--- About this task ---
Retype precisely the section of the data that starts at the line containing "code: a malformed" and runs to its final line, ends included.

(Dataset entries)

(** * Mutation reconstruction of paper/gfp_prediction.ipynb

    A shallow embedding of the four functions of the notebook that turn a
    mutation string such as [A111T:V130A] into a full mutant sequence:
    [aa_pos], [aa_letter], [mut2seq] and [count_mutations], together with
    the builtins they call ([int], slicing, indexing, [str.split],
    [list], item assignment, [str.join]); of [mut2gfp], the partial
    application of [mut2seq] to the wild type; and of [chunker], which
    cuts the sequences in batches, with [range] and slicing.

    Conventions of the model:
    - a Python [str] is a [string]: a sequence of characters with code
      points 0..255;
    - a Python [int] is a [Z];
    - a dynamically typed value that may be [None], a [str] or an [int] is
      a [value];
    - a call that may raise returns a [result]; the exception says which
      [raise] or which builtin produced it. *)

From Stdlib Require Import ZArith Lia Ascii String List.
From stdpp Require Import base list.
Import ListNotations.

Local Open Scope string_scope.
Local Open Scope Z_scope.

(** ** Exceptions and results *)

(** The exceptions the four functions can end with. The notebook raises
    [ValueError] at two places of [mut2seq]; [int] and [str.split] raise
    [ValueError] too. The constructors keep the four origins apart. *)
Inductive exn : Type :=
| ValueError_int        (* int(): invalid literal for int() with base 10 *)
| ValueError_zero       (* mut2seq: It has "0" as its position. *)
| ValueError_too_large  (* mut2seq: Its position is greater than the length of the WT sequence. *)
| ValueError_empty_sep  (* str.split: empty separator *)
| TypeError
| IndexError
| AttributeError.

Inductive result (A : Type) : Type :=
| Ok (a : A)
| Raise (e : exn).

Arguments Ok {A} a.
Arguments Raise {A} e.

Definition bind {A B : Type} (r : result A) (k : A -> result B) : result B :=
  match r with
  | Ok a => k a
  | Raise e => Raise e
  end.

Notation "'let*' x ':=' r 'in' k" := (bind r (fun x => k))
  (at level 10, x name, r at level 100, k at level 200).

Definition succeeds {A : Type} (r : result A) : Prop := exists a, r = Ok a.
Definition fails {A : Type} (r : result A) : Prop := exists e, r = Raise e.

(** The error taxonomy of the specification, read on the exceptions of the
    code: a malformed token is the [ValueError] of [int]; an invalid
    position is one of the two [ValueError]s that [mut2seq] raises itself. *)
Definition MalformedTokenError (e : exn) : Prop := e = ValueError_int.
Definition InvalidPositionError (e : exn) : Prop :=
  e = ValueError_zero \/ e = ValueError_too_large.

--- Task result ---
    code: a malformed token is the [ValueError] of [int]; an invalid
    position is one of the two [ValueError]s that [mut2seq] raises itself. *)
Definition MalformedTokenError (e : exn) : Prop := e = ValueError_int.
Definition InvalidPositionError (e : exn) : Prop :=
  e = ValueError_zero \/ e = ValueError_too_large.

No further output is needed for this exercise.